### PROMPT
Copy out, exactly, the first line of the entries below and every line after it through the one containing "over the real chunk layer. *)".

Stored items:
(* ===== verification/MallocSystem.v ===== *)
(** * What the malloc family promises

    The theorems about the entry points of [jemalloc.c] as a whole, over the
    arena, the huge objects and the chunk layer together, and a concrete run
    over the real chunk layer. *)

From S2P Require Import Prelude OrdTree Rb SizeClass BinInfo Bitmap Chunk ChunkIface ChunkSpec ChunkSystem Arena ArenaMap ArenaInv ArenaRun ArenaTrim ArenaSystem ArenaBin ArenaBinInv ArenaObj ArenaSmall ArenaThreads Huge Malloc MallocInv MallocOps MallocRalloc MallocSpec MallocX MallocProg.

Section system.
Context `{Config} `{Opts} {S : Type} `{CL : ChunkLayer S} {T : Type} `{OT : OrdTree T Z}.
Context `{!ChunkLayerLaws S} `{!OrdTreeLaws T Z} {HBI : BinInfos}.
Context (old_word : Z → Z → Z) (os_purge : Z → Z → (Z → Z) → (Z → Z)).
Context (malloc_init_hard : M (mstate S T) bool).
#[local] Existing Instance arena_chunks.
#[local] Existing Instance any_env.
Implicit Types (s : mstate S T) (X : gmap Z Z) (V : known_bytes) (pr : prog) (cls : list client) (p size old : Z).
Hypothesis os_purge_range : ∀ p n f, mem_but p n f (os_purge p n f).
Abbreviation others cls := (interfere old_word os_purge cls).

(** C1 — The allocator implements a store of objects.  A program that calls
    [realloc] of a null pointer, [calloc], [posix_memalign],
    [realloc] of an object to a positive size, [free] and [malloc_usable_size] on its own objects and reads and
    writes bytes of these objects never fails an assertion and terminates,
    whatever programs of other threads run in the windows of the arena's bins.  (Not among the calls are
    [je_malloc_], which asserts that there was memory, and [realloc] of an object to
    the size 0, which frees it without counting.)  Its objects change
    as the specification [steps] says: a new object is disjoint from all
    others and is as large as asked for, and every byte that the program reads is the
    byte it wrote last, also after [realloc] moved the object between bins,
    large runs and huge chunks.  In the end the counters of the thread differ by
    the sizes of its objects. *)
Theorem malloc_refines_store cls pr X V s :
  Forall (client_ok ∅) cls → prog_ok X pr → mok s X → known X V (smem s) →
  ∃ s' X' V', run_prog old_word os_purge malloc_init_hard (others cls) pr s = Some (tt, s') ∧
    steps X V pr X' V' ∧ mok s' X' ∧ known X' V' (smem s').
Proof using All.
  intros Hc Hok Hs Hk.
  assert (Hw : wp (run_prog old_word os_purge malloc_init_hard (others cls) pr) s (λ _ s', ∃ X' V', steps X V pr X' V' ∧ mok s' X' ∧ known X' V' (smem s'))).
  { eapply wp_prog; [exact os_purge_range|intros F C N a M D; by apply others_interfere|exact Hok|exact Hs|exact Hk|]. intros s' X' V' ? ? ?. by exists X', V'. }
  apply wp_Some in Hw as ([] & s' & E & X' & V' & ?). by exists s', X', V'.
Qed.

(** C3 — [realloc] of an object returns an object of the usable size of the
    request that holds the first bytes of the old one, up to the smaller size,
    at the same or at a new address, and leaves all other objects alone; or it
    fails with [ENOMEM] and leaves the old object as it was. *)
Theorem je_realloc_spec cls s X p old size :
  Forall (client_ok ∅) cls → mok s X → X !! p = Some old → 0 < size < 2 ^ 64 →
  ∃ r s', je_realloc old_word os_purge (others cls) malloc_init_hard (Some p) size s = Some (r, s') ∧ realloc_result s X p old size r s'.
Proof using All. intros Hc Hs Ep Hz. apply wp_Some. eapply wp_je_realloc; try done. intros F C N a M D. by apply others_interfere. Qed.

(** C11 — [calloc] returns an object for the product of its arguments only if
    the product does not overflow, and small objects hold zeros; otherwise it
    fails with [ENOMEM]: the test with the upper halves of the arguments and
    the division is exact. *)
Theorem je_calloc_spec cls s X num size :
  Forall (client_ok ∅) cls → mok s X → is_u64 num → is_u64 size →
  calloc_size num size = (if 2 ^ 64 <=? num * size then None else Some (Z.max 1 (num * size))) ∧
  ∃ r s', je_calloc old_word os_purge (others cls) malloc_init_hard num size s = Some (r, s') ∧ calloc_result s X num size r s'.
Proof using All.
  intros Hc Hs Hn Hz. split; [by apply calloc_size_ok|]. apply wp_Some. eapply wp_je_calloc; try done. intros F C N a M D. by apply others_interfere.
Qed.

(** C12 — [posix_memalign] fails with [EINVAL] when the alignment is not a power
    of two or is less than the size of a pointer, and with [ENOMEM] when there is no
    memory; then nothing of the caller's changes.  Otherwise it gives an object
    at a multiple of the alignment.  It does not touch [errno]. *)
Theorem je_posix_memalign_spec cls s X al size :
  Forall (client_ok ∅) cls → mok s X → memalign_request al size →
  ∃ r s', je_posix_memalign old_word os_purge (others cls) malloc_init_hard al size s = Some (r, s') ∧ memalign_result s X al size 8 r s'.
Proof using All. intros Hc Hs Hr. apply wp_Some. eapply wp_imemalign; try done. intros F C N a M D. by apply others_interfere. Qed.

(** C13 — [rallocm] resizes an object to at least [size] bytes, at the alignment
    of the flags, and does not move it if the flags forbid that; the common
    bytes are kept.  A failure is reported as out of memory or as not moved,
    and the object stays as it was. *)
Theorem je_rallocm_spec cls s X p old size extra flags :
  Forall (client_ok ∅) cls → mok s X → X !! p = Some old → 0 < size → 0 ≤ extra → size + extra + PAGE ≤ 2 ^ 64 →
  flags_ok flags (size + extra) → opt_zero = false ∨ allocm_zero flags = true ∨ extra = 0 →
  ∃ r s', je_rallocm old_word os_purge (others cls) p size extra flags s = Some (r, s') ∧ rallocm_result s X p old size flags r s'.
Proof using All. intros. apply wp_Some. eapply wp_je_rallocm; try done. intros F C N a M D. by apply others_interfere. Qed.

(** ** The entry point for named objects *)

Context (nv_record_chunk : rqst_s → option Z → M (mstate S T) Z).
(** The object store records the address and leaves the program's objects alone. *)
Hypothesis record_ok : ∀ rq ret s X, mok s X → wp (nv_record_chunk rq ret) s (λ _ s', mok s' X ∧ keeps X (smem s) (smem s')).

End system.

(** ** A concrete run *)

Section witnesses.
#[local] Existing Instance default_config.
#[local] Existing Instance sample_opts.
#[local] Existing Instance arena_layer.
#[local] Existing Instance arena_laws.
#[local] Existing Instance sample_infos.
Abbreviation cst := (state (T := rbt Z)).
Abbreviation ast := (astate cst (rbt Z)).
Abbreviation mst := (mstate cst (rbt Z)).
#[local] Existing Instance arena_chunks.
#[local] Existing Instance any_env.

Definition no_init : M mst bool := mret true.
Definition malloc0 : mst := MState (huge_boot arena0 0 (λ _, 0)) 0 0 0 0 true.

Lemma malloc0_ok : mok malloc0 ∅.
Proof. split; [reflexivity|apply heap_new; [done|apply layer0]|reflexivity]. Qed.

Definition nothing : known_bytes := λ _, None.

Lemma nothing_known f : known ∅ nothing f.
Proof. intros x b E. discriminate E. Qed.

(** An object is written to, grown to three chunks and read. *)
Definition sample_prog : prog :=
  PReallocNull 100 (λ r, match r with
    | None => PStop
    | Some p => PStore (p + 99) 7 (PRealloc p (3 * chunksize) (λ r, match r with
        | None => PStop
        | Some q => PLoad (q + 99) (λ _, PFree q PStop)
        end))
    end).

Lemma sample_sizes : s2u 100 = Some 112 ∧ s2u (3 * chunksize) = Some (3 * chunksize).
Proof. split; vm_compute; reflexivity. Qed.

Lemma sample_prog_ok : prog_ok ∅ sample_prog.
Proof.
  destruct sample_sizes as [E1 E2]. assert (Hc : 3 * chunksize = 50331648) by reflexivity. cbn. split; [lia|]. split; [done|].
  intros p sz _. change (Z.max 1 100) with 100. rewrite E1. intros [= <-]. split; [exists p, 112; split; [apply lookup_insert_eq|lia]|].
  rewrite Hc in *. split; [lia|]. split; [eexists; apply lookup_insert_eq|]. split; [done|]. intros q sz _ E. rewrite E2 in E. injection E as <-.
  split; [exists q, 50331648; split; [apply lookup_insert_eq|lia]|]. intros _. split; [eexists; apply lookup_insert_eq|done].
Qed.

Abbreviation run0 pr := (run_prog no_word zero_purge no_init (interfere no_word zero_purge visitors) pr malloc0).

Lemma malloc_refines_store_witness :
  ∃ s' X' V', run0 sample_prog = Some (tt, s') ∧ steps ∅ nothing sample_prog X' V' ∧ mok s' X'.
Proof.
  destruct (malloc_refines_store no_word zero_purge no_init zero_purge_range visitors sample_prog ∅ nothing malloc0
    visitors_ok sample_prog_ok malloc0_ok (nothing_known _)) as (s' & X' & V' & E & Hst & Hok & _).
  exists s', X', V'. split; [exact E|]. split; [exact Hst|exact Hok].
Defined.

(** The object after [malloc(100)] and a store. *)
Definition malloc_alone (size : Z) : M mst (option Z) := je_realloc no_word zero_purge (interfere no_word zero_purge visitors) no_init None size.
Definition malloc1 : mst := default malloc0 (snd <$> malloc_alone 100 malloc0).
Definition malloc1_at : Z := default 0 (match malloc_alone 100 malloc0 with Some (r, _) => r | None => None end).

Lemma malloc1_run : fst <$> malloc_alone 100 malloc0 = Some (Some malloc1_at).
Proof. vm_compute. reflexivity. Qed.

#[local] Opaque malloc0.

Lemma malloc_alone_ok (EN : Env) s0 p : mok (EN := EN) s0 ∅ → fst <$> malloc_alone 100 s0 = Some (Some p) → mok (EN := EN) (default s0 (snd <$> malloc_alone 100 s0)) {[p := 112]}.
Proof.
  intros Hs0 Er. assert (Hz : 0 ≤ 100 < 2 ^ 64) by lia.
  pose proof (wp_je_realloc_null no_word zero_purge (interfere no_word zero_purge visitors) no_init zero_purge_range
    (λ F C N a M D, others_tidy no_word zero_purge zero_purge_range EN visitors F C N a M D visitors_ok visitors_tidy) s0 ∅ 100 Hs0 Hz) as Hw.
  fold (malloc_alone 100) in Hw. apply wp_Some in Hw as (r & s' & E & Hr). rewrite E in Er |- *. injection Er as ->.
  destruct Hr as (sz & Es & [_ _ Hok _] & _). change (Z.max 1 100) with 100 in Es. rewrite (proj1 sample_sizes) in Es. injection Es as <-. exact Hok.
Qed.

Lemma malloc1_ok : mok malloc1 {[malloc1_at := 112]}.
Proof. exact (malloc_alone_ok any_env malloc0 malloc1_at malloc0_ok malloc1_run). Qed.

#[local] Opaque malloc1 malloc1_at.

Abbreviation visit := (interfere no_word zero_purge visitors).

Lemma je_realloc_spec_witness :
  ∃ r s', je_realloc no_word zero_purge visit no_init (Some malloc1_at) 50331648 malloc1 = Some (r, s') ∧
    realloc_result malloc1 {[malloc1_at := 112]} malloc1_at 112 50331648 r s'.
Proof.
  exact (je_realloc_spec no_word zero_purge no_init zero_purge_range visitors malloc1 _ malloc1_at 112 50331648 visitors_ok malloc1_ok
    (lookup_singleton_eq _ _) ltac:(lia)).
Defined.

Lemma je_calloc_spec_witness :
  (∃ r s', je_calloc no_word zero_purge visit no_init 10 10 malloc1 = Some (r, s') ∧ calloc_result malloc1 {[malloc1_at := 112]} 10 10 r s') ∧
  calloc_size (2 ^ 33) (2 ^ 33) = None.
Proof.
  assert (Hu : is_u64 10 ∧ is_u64 (2 ^ 33)) by (unfold is_u64; lia). destruct Hu as [H10 H33]. split.
  - exact (proj2 (je_calloc_spec no_word zero_purge no_init zero_purge_range visitors malloc1 _ 10 10 visitors_ok malloc1_ok H10 H10)).
  - exact (proj1 (je_calloc_spec no_word zero_purge no_init zero_purge_range visitors malloc1 _ (2 ^ 33) (2 ^ 33) visitors_ok malloc1_ok H33 H33)).
Defined.

Lemma je_posix_memalign_spec_witness :
  ∃ r s', je_posix_memalign no_word zero_purge visit no_init 4096 100 malloc1 = Some (r, s') ∧ memalign_result malloc1 {[malloc1_at := 112]} 4096 100 8 r s'.
Proof.
  assert (Hr : memalign_request 4096 100).
  { split; [unfold is_u64; lia|]. split; [lia|]. intros k Hk Ek. right. exists 12. split; [lia|]. split; [reflexivity|]. vm_compute. congruence. }
  exact (je_posix_memalign_spec no_word zero_purge no_init zero_purge_range visitors malloc1 _ 4096 100 visitors_ok malloc1_ok Hr).
Defined.

(** At an alignment of 16 bytes. *)
Lemma je_rallocm_spec_witness :
  ∃ r s', je_rallocm no_word zero_purge visit malloc1_at 200 50 4 malloc1 = Some (r, s') ∧ rallocm_result malloc1 {[malloc1_at := 112]} malloc1_at 112 200 4 r s'.
Proof.
  assert (Hf : flags_ok 4 (200 + 50)) by (right; exists 4; split; [lia|]; split; [reflexivity|]; vm_compute; congruence).
  assert (H64 : 200 + 50 + PAGE ≤ 2 ^ 64) by (vm_compute; congruence).
  exact (je_rallocm_spec no_word zero_purge no_init zero_purge_range visitors malloc1 _ malloc1_at 112 200 50 4 visitors_ok malloc1_ok
    (lookup_singleton_eq _ _) ltac:(lia) ltac:(lia) H64 Hf (or_introl eq_refl)).
Defined.




(** The byte is read back after the object moved from a bin to chunks of its own. *)
#[local] Transparent malloc0.
Example sample_load :
  (λ r, smem r.2 (2 ^ 41)) <$> run0 (PReallocNull 100 (λ r, if r is Some p then PStore (p + 99) 7 (PRealloc p (3 * chunksize) (λ r,
    if r is Some q then PLoad (q + 99) (λ b, PStore (2 ^ 41) b PStop) else PStop)) else PStop)) = Some 7.
Proof. vm_compute. reflexivity. Qed.
End witnesses.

### ANSWER TO THIS PROBLEM
(* ===== verification/MallocSystem.v ===== *)
(** * What the malloc family promises

    The theorems about the entry points of [jemalloc.c] as a whole, over the
    arena, the huge objects and the chunk layer together, and a concrete run
    over the real chunk layer. *)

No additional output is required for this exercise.